Background: Bacterial small non-coding RNAs (sRNAs) have emerged as important elements in diverse physiological processes, including growth, development, cell proliferation, differentiation, metabolic reactions and carbon metabolism, and attract great attention. Accurate prediction of sRNAs is important and challenging, and helps to explore functions and mechanism of sRNAs.

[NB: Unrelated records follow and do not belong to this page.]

Definition bump_views (r : Row) : Row :=
  mkRow (row_id r) (row_content r) (row_custom r) (row_syntax r)
        (row_upload r) (row_expiration r) (row_views r + 1).

Definition apply_stmt (s : Stmt) (t : Table) : Table :=
  match s with
  | Insert r => (t ++ [r])%list
  | IncrementViews key =>
      map (fun r => if String.eqb (row_id r) key then bump_views r else r) t
  | Delete key => filter (fun r => negb (String.eqb (row_id r) key)) t
  end.

(** [SELECT ... FROM documents WHERE id = ?] through [QueryRow]: the first
    matching row. *)
Definition select_row (key : string) (t : Table) : option Row :=
  find (fun r => String.eqb (row_id r) key) t.

(** ** The collaborators of the engine

    Everything [Store] and [Request] call that lives outside model.go:
    library functions (SHA-256 and hex, scrypt, the calendar conversions
    of [time]), functions of other files of the package ([encrypt],
    [decrypt], [Highlight], [EscapeHTML], [StripHTML], [FilterSpam],
    [GenerateSafeName]), the failures of the database and the scheduling
    of the goroutine [Request] starts.  Functions that return
    [(value, error)] in Go return a pair here. *)
Record Env : Type := mkEnv {
  (** [hex.EncodeToString(sha256.Sum256([]byte(s))[:])] *)
  sha256_hex : string -> string;
  (** [scrypt.Key(password, salt, 16384, 8, 1, 24)] *)
  scrypt_Key : string -> string -> string * option error;
  encrypt : string -> string -> string * option error;
  decrypt : string -> string -> string * option error;
  Highlight : string -> string -> string * option error;
  EscapeHTML : string -> string;
  StripHTML : string -> string;
  (** [FilterSpam(document, &contentHighlighted)]: a parameter, with the
      interface [check(doc, renderedContent) -> error-or-nil]. *)
  FilterSpam : Document -> string -> option error;
  (** [GenerateSafeName()]: a parameter; it checks the store for the
      names it generates, so it reads the table. *)
  GenerateSafeName : Table -> string * option error;
  (** [time.Parse("2006-01-02 15:04:05", s)] *)
  time_Parse : string -> Time * option error;
  (** [t.UTC().Format("2006-01-02 15:04:05")] *)
  time_Format : Time -> string;
  (** The error, if any, the database answers a query for a key with. *)
  query_fault : Table -> string -> option error;
  (** The error, if any, the database answers a statement with. *)
  exec_fault : Table -> Stmt -> option error;
  (** Whether a goroutine runs as soon as it is started ([true]) or after
      the function that started it has returned ([false]). *)
  go_eager : bool
}.
(* ===== verification/_CoqProject ===== *)
-Q . S2P
Prelude.v
Str.v
Types.v
Envelope.v
SpecBuilder.v
Http.v
Response.v
Framing.v
Base64.v
Registry.v
Ring.v
Backend.v
Quic.v
Conn.v
Uring.v
Tpa.v
Wait.v
Lane.v
Reconnect.v
Parallel.v
Demo.v
WorkerInv.v
Sequential.v
Connect.v
QuicCert.v
Sender.v
System.v
SeqSystem.v
Lifecycle.v
ParLife.v
SeqLife.v
ConnLive.v
Example.v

Results: In this paper, we utilize a variety of sRNA sequence-derived features to develop ensemble learning methods for the sRNA prediction. First, we compile a balanced dataset and four imbalanced datasets. Then, we investigate various sRNA sequence-derived features, such as spectrum profile, mismatch profile, reverse compliment k-mer and pseudo nucleotide composition. Finally, we consider two ensemble learning strategies to integrate all features for building ensemble learning models for the sRNA prediction. One is the weighted average ensemble method (WAEM), which uses the linear weighted sum of outputs from the individual feature-based predictors to predict sRNAs. The other is the neural network ensemble method (NNEM), which trains a deep neural network by combining diverse features. In the computational experiments, we evaluate our methods on these five datasets by using 5-fold cross validation. WAEM and NNEM can produce better results than existing state-of-the-art sRNA prediction methods.
Conclusions: WAEM and NNEM have great potential for the sRNA prediction, and are helpful for understanding the biological mechanism of bacteria.
Keywords: Ensemble learning; Neural network; Sequence-derived feature; Small RNA prediction.